夕方、夫の部屋でH先生と落ち合った。
昼間、病院の在宅支援室から電話があって、今後の方針について色々と話を聞かれた。
因みに、今の施設での治療療養は、「在宅」扱いになるという。
昨日39度熱を出したので、血液検査と抗生剤の投与をしたいが、良いかどうか、また点滴の量や口から食べさせたいかどうかなど、今までも何回も話したことを再度確認された。
私は、いつものセリフ、
無理な延命はしたくない、苦しみなく穏やかでいてほしいことがすべてである、また、治療の詳細についてはH先生にお任せしたい、と、伝えた。
「お任せしたい」と言える先生に巡り合えていることは、何てありがたく幸せなんだろうと思う。
過去に、
あれこれあったのも、すべてH先生に繋がる道だったと思えば、一切の無駄はないと思える。
そして、H先生が入ってこられた。
若い。
多分、息子とそんなに年齢は違わないだろうと思う。
聴診器で夫の胸を診て、おでこに手を当ててから、H先生と私は向き合った。
まず、今日の血液検査の結果。
一旦下がったCRPの数値がまた上がってきている、今は熱は下がっているが、誤嚥性肺炎の疑いがあるので、抗生剤を点滴する、
そんな説明をしてからH先生は言われた。
今はまだ血管も大丈夫なので、栄養剤の点滴をすることもできます。ただ、一旦点滴を始めると、そのやめ時が難しくなってくるのです。
口から食べることを止めると、嚥下機能が落ちて、食べられなくなってしまうことがあります。
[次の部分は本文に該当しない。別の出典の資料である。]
(** * US Code citations from URLs: a shallow embedding of the two scripts

    The repository holds two stand-alone Python scripts,
    [US_Code_Citations_from_URLs_2024-11-27.py] (module [V1127] below) and
    [US_Code_Citations_from_URLs_2024-11-28.py] (module [V1128]).  Both
    download a list of PDF files, extract their text, look for citations of
    the United States Code with a regular expression and write a CSV file.

    Text is a Python [str]: a sequence of Unicode code points, here [list N].
    The regular expressions run on a small backtracking matcher that follows
    CPython's [sre] engine for the constructs the two patterns use. *)

From stdpp Require Import gmap list strings.
From Stdlib Require Import NArith ZArith Lia.

(** A Rocq string literal read as a Python [str] (ASCII literals only). *)
Definition u (s : string) : list N :=
  Ascii.N_of_ascii <$> String.list_ascii_of_string s.

Definition EN_DASH : N := 8211.   (* U+2013 *)
Definition EM_DASH : N := 8212.   (* U+2014 *)

(** ** Python's [str.strip()] and slicing *)

(** [Py_UNICODE_ISSPACE]: the ASCII table [_Py_ascii_whitespace] below 128
    and [_PyUnicode_IsWhitespace] above. *)
Definition Py_UNICODE_ISSPACE (c : N) : bool :=
  ((9 <=? c) && (c <=? 13) || (28 <=? c) && (c <=? 32)
   || (c =? 133) || (c =? 160) || (c =? 5760)
   || (8192 <=? c) && (c <=? 8202)
   || (c =? 8232) || (c =? 8233) || (c =? 8239) || (c =? 8287)
   || (c =? 12288))%N.

Fixpoint lstrip (s : list N) : list N :=
  match s with
  | c :: s' => if Py_UNICODE_ISSPACE c then lstrip s' else s
  | [] => []
  end.

Definition rstrip (s : list N) : list N := reverse (lstrip (reverse s)).

Definition strip (s : list N) : list N := rstrip (lstrip s).

(** [s[i:j]] with Python's rules: a negative index counts from the end,
    and both ends are clamped to [0, len(s)]. *)
Definition slice_index (len i : Z) : Z :=
  if (i <? 0)%Z then Z.max (i + len) 0 else Z.min i len.

Definition py_slice (s : list N) (i j : Z) : list N :=
  let len := Z.of_nat (length s) in
  let lo := slice_index len i in
  let hi := slice_index len j in
  take (Z.to_nat (hi - lo)) (drop (Z.to_nat lo) s).

(** [s.replace(old, new)] for a one-character [old]. *)
Fixpoint str_replace (old : N) (new : list N) (s : list N) : list N :=
  match s with
  | [] => []
  | c :: s' => (if (c =? old)%N then new else [c]) ++ str_replace old new s'
  end.

(** ** The regular-expression engine *)

Inductive category := CATEGORY_DIGIT | CATEGORY_SPACE | CATEGORY_WORD.

(** What may stand in a character set; an escape such as [\d] outside
    brackets is the one-item set. *)
Inductive set_item :=
| Category (c : category)
| Literal (c : N)
| Range (lo hi : N).

(** The patterns of the scripts use literals, sets, [\b], alternation, and
    greedy repeats of a single-character set ([+], [*], [?], [{1,2}]), which
    [sre] compiles to [REPEAT_ONE]. *)
Inductive regex :=
| Str (s : list N)
| In (cs : list set_item)
| AtBoundary
| Cat (r1 r2 : regex)
| Branch (r1 r2 : regex)
| RepeatOne (cs : list set_item) (lo : nat) (hi : option nat).

Fixpoint seq (rs : list regex) : regex :=
  match rs with
  | [] => Str []
  | [r] => r
  | r :: rs' => Cat r (seq rs')
  end.

Fixpoint alts_from (r : regex) (rs : list regex) : regex :=
  match rs with
  | [] => r
  | r' :: rs' => Branch r (alts_from r' rs')
  end.

(** [r1|r2|...]; the set [In []] matches nothing. *)
Definition alts (rs : list regex) : regex :=
  match rs with
  | [] => In []
  | r :: rs' => alts_from r rs'
  end.

(** A match object: [start()] and [end()] of group 0. *)
Record match_obj := Match { m_start : nat; m_end : nat }.

Definition group0 (text : list N) (m : match_obj) : list N :=
  take (m_end m - m_start m) (drop (m_start m) text).

(** The Unicode character database above ASCII is not part of the scripts;
    the four predicates stand for [str.isalpha], [str.isdecimal],
    [str.isdigit] and [str.isnumeric] on code points from 128 on. *)
Class UnicodeData := {
  uni_isalpha : N → bool;
  uni_isdecimal : N → bool;
  uni_isdigit : N → bool;
  uni_isnumeric : N → bool
}.

Section Engine.
Context `{UnicodeData}.

Definition Py_UNICODE_ISDECIMAL (c : N) : bool :=
  if (c <? 128)%N then (48 <=? c)%N && (c <=? 57)%N else uni_isdecimal c.

Definition Py_UNICODE_ISALNUM (c : N) : bool :=
  if (c <? 128)%N
  then ((48 <=? c) && (c <=? 57) || (65 <=? c) && (c <=? 90)
        || (97 <=? c) && (c <=? 122))%N
  else uni_isalpha c || uni_isdecimal c || uni_isdigit c || uni_isnumeric c.

Definition SRE_UNI_IS_WORD (c : N) : bool :=
  Py_UNICODE_ISALNUM c || (c =? 95)%N.

Definition in_category (cat : category) (c : N) : bool :=
  match cat with
  | CATEGORY_DIGIT => Py_UNICODE_ISDECIMAL c
  | CATEGORY_SPACE => Py_UNICODE_ISSPACE c
  | CATEGORY_WORD => SRE_UNI_IS_WORD c
  end.

Definition in_item (c : N) (i : set_item) : bool :=
  match i with
  | Category cat => in_category cat c
  | Literal c' => (c =? c')%N
  | Range lo hi => (lo <=? c)%N && (c <=? hi)%N
  end.

Definition in_set (cs : list set_item) (c : N) : bool :=
  existsb (in_item c) cs.

(** The matcher walks a cursor: [bef] is the text before the position,
    nearest character first, [aft] the text from the position on. *)
Definition word_before (bef : list N) : bool :=
  match bef with c :: _ => SRE_UNI_IS_WORD c | [] => false end.

Definition at_boundary (bef aft : list N) : bool :=
  negb (eqb (word_before bef) (word_before aft)).

Fixpoint str_prefix (s aft : list N) : option (list N) :=
  match s, aft with
  | [], _ => Some aft
  | c :: s', c' :: aft' => if (c =? c')%N then str_prefix s' aft' else None
  | _ :: _, [] => None
  end.

Definition dec_max (hi : option nat) : option nat := pred <$> hi.

Definition max_reached (hi : option nat) : bool :=
  match hi with Some 0 => true | _ => false end.

Section Match.
Context {A : Type}.

(** Greedy repeat of one set: take as many characters as allowed,
    then give them back one at a time while the rest fails. *)
Fixpoint repeat_one (cs : list set_item) (lo : nat) (hi : option nat)
    (bef aft : list N) (k : list N → list N → option A) : option A :=
  let tail := match lo with 0 => k bef aft | S _ => None end in
  match aft with
  | c :: aft' =>
      if in_set cs c && negb (max_reached hi) then
        match repeat_one cs (pred lo) (dec_max hi) (c :: bef) aft' k with
        | Some x => Some x
        | None => tail
        end
      else tail
  | [] => tail
  end.

Fixpoint rmatch (r : regex) (bef aft : list N)
    (k : list N → list N → option A) : option A :=
  match r with
  | Str s =>
      match str_prefix s aft with
      | Some aft' => k (reverse s ++ bef) aft'
      | None => None
      end
  | In cs =>
      match aft with
      | c :: aft' => if in_set cs c then k (c :: bef) aft' else None
      | [] => None
      end
  | AtBoundary => if at_boundary bef aft then k bef aft else None
  | Cat r1 r2 => rmatch r1 bef aft (λ b a, rmatch r2 b a k)
  | Branch r1 r2 =>
      match rmatch r1 bef aft k with
      | Some x => Some x
      | None => rmatch r2 bef aft k
      end
  | RepeatOne cs lo hi => repeat_one cs lo hi bef aft k
  end.
End Match.

(** [sre_match] at one position.  With [must_advance] a success that
    consumed nothing is refused and the engine backtracks. *)
Definition sre_match (r : regex) (must_advance : bool) (bef aft : list N)
    : option (list N * list N) :=
  rmatch r bef aft
    (λ b a, if must_advance && (length b =? length bef) then None
            else Some (b, a)).

(** [sre_search]: the first position from the cursor on where the pattern
    matches; [must_advance] only binds at the first position tried. *)
Fixpoint sre_search (r : regex) (must_advance : bool) (bef aft : list N)
    : option (nat * (list N * list N)) :=
  match sre_match r must_advance bef aft with
  | Some e => Some (length bef, e)
  | None =>
      match aft with
      | c :: aft' => sre_search r false (c :: bef) aft'
      | [] => None
      end
  end.

(** The loop shared by [findall] and [sub]: search, record the match,
    restart at its end, and ask the next match to advance when this one
    was empty.  Each turn uses one unit of [fuel]. *)
Fixpoint scan (fuel : nat) (r : regex) (must_advance : bool)
    (bef aft : list N) : list match_obj :=
  match fuel with
  | 0 => []
  | S fuel' =>
      match sre_search r must_advance bef aft with
      | Some (s, (b, a)) =>
          Match s (length b) :: scan fuel' r (length b =? s) b a
      | None => []
      end
  end.

Definition finditer (r : regex) (text : list N) : list match_obj :=
  scan (2 * length text + 2) r false [] text.

(** [re.findall] for a pattern without capturing groups. *)
Definition re_findall (r : regex) (text : list N) : list (list N) :=
  group0 text <$> finditer r text.

(** [re.search]. *)
Definition re_search (r : regex) (text : list N) : option match_obj :=
  match sre_search r false [] text with
  | Some (s, (b, _)) => Some (Match s (length b))
  | None => None
  end.

(** [re.sub] with a constant replacement. *)
Fixpoint subx (repl text : list N) (i : nat) (ms : list match_obj)
    : list N :=
  match ms with
  | [] => drop i text
  | m :: ms' =>
      take (m_start m - i) (drop i text) ++ repl
        ++ subx repl text (m_end m) ms'
  end.

Definition re_sub (r : regex) (repl text : list N) : list N :=
  subx repl text 0 (finditer r text).

(** [re.escape(s)] compiled: the pattern that matches [s] literally. *)
Definition re_escape (s : list N) : regex := Str s.

Definition digit := [Category CATEGORY_DIGIT].
Definition space := [Category CATEGORY_SPACE].
Definition word := [Category CATEGORY_WORD].
Definition plus (cs : list set_item) := RepeatOne cs 1 None.
Definition star (cs : list set_item) := RepeatOne cs 0 None.
Definition opt (cs : list set_item) := RepeatOne cs 0 (Some 1).

End Engine.

(** * The batch run: downloads, files, log *)

(** What the PDF library makes of a page and of a file's bytes. *)
Inductive page := PageText (s : list N) | PageError.
Inductive document := NotAPdf | Pdf (pages : list page).

(** A cell of the result table, and a row as the Python dict it is:
    keys in insertion order. *)
Inductive cell := CellStr (s : list N) | CellList (l : list (list N)).
Definition row := list (list N * cell).

Inductive content :=
| Downloaded (d : document)
| Csv (columns : list (list N)) (body : list (list (option cell))).

(** An HTTP response as the session sees it: the status, the URL its
    [Location] header resolves to when it has one, whether it has a
    [Retry-After] header, and the content. *)
Record response := Response {
  status_code : nat;
  location : option (list N);
  retry_after : bool;
  resp_content : document
}.

(** What a request meets: a response, a refused connection, or no
    answer within the timeout.  [Reply status body] is the response
    that has neither of the two headers.  The URLs are taken to be ones
    that [requests] sends, as the http and https URLs of the scripts
    are. *)
Inductive reply :=
| Reply (status : nat) (body : document)
| ReplyWith (resp : response)
| NoConnection
| TimedOut.

Definition received (r : reply) : option response :=
  match r with
  | Reply status body => Some (Response status None false body)
  | ReplyWith resp => Some resp
  | NoConnection | TimedOut => None
  end.

(** The exceptions of a download: those of [requests], all of them
    subclasses of [RequestException], and the two that [open] raises. *)
Inductive exn :=
| RetryError | ConnectionError | Timeout | HTTPError (status : nat)
| TooManyRedirects
| OSError | ValueError.

Definition is_request_exception (e : exn) : bool :=
  match e with OSError | ValueError => false | _ => true end.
そうなると、次はカテーテルを入れるなどのやり方になってくるのですが、そうして最後まで過ごすということは、ご家族の気持ちに反しているのではないか、と思ってます。
今までに、十分にご家族の思いはお聞きしてきましたので、それなら、少しでも口から食べるやり方のほうが良いのではないかと思っていますが、どうでしょう?違ってますか?私は即座に、
いえ、違ってません。その通りです。と答えた。
食べられるだけ食べて、食べられなくなったら、それが夫の終着駅だと思う。
H先生の言葉は続く、
今の顔を見ると、すぐに親族を集めてくださいと言う感じではないし、一週間くらいで何かがあるとは思わないけれど、
こんな感じで肺炎を繰り返したりしながら、徐々に下降線を辿っていけば・・・夏とか・・・年末とか・・・そんなですかね。え、そんなですか?
ただ、分かりませんよ、なだらかな下降線がどこかで止まって、しばらくそのままの状態で行くこともありますし、大きな肺炎を起こしたり、痰や食べ物を詰まらせたりしたら、突然と言うこともあります。
また、復活してしばらく行けると言う可能性が、僕の中では半分くらいあります。半分ですか?はい、半分です。じゃあ、私も半分にしておきます。H先生の話は、とても分かりやすく、何もかも素直に受け取ることができた。
そうか・・・・
夫の命は、今年限りだな・・・。
そうなのか、そうでないのかは、夫が決める。
ここで、こやって穏やかに過ごしていてくれたら、それで充分です。苦しみがなければ、それでいいです。もう、頑張ってくれなくてもいいです。そう言うと、
H先生も、にこやかに、
それでいいと思います。と言われた。
夫の命が今年限りかもしれないことを告げられた割には、なんだか今、とてもすっきりした気分でいられる。
発病16年、
充分すぎるほど頑張ってきた夫が、ようやく安らぎの世界へ向かう道を歩き始めた。
それを見守り支えてくれる良き介護者、医療者に恵まれている。
こんな幸せがあろうか。
残りの時間は分からない。
私は、ただ、夫のそばにいて、その温もりを感じていたい。
今日の夫は熱が下がったためか、穏やかな表情で目が開いている時間が長かった。
真正面から顔を見せて、
お父さん、ありがとう、ありがとう・・・と、何度も言って来た。
平和な穏やかな時間。
なんか今、温かい何かに包まれている気がする。
ご主人がこれから苦しまない穏やかな日々を送られることを心からお祈りいたします。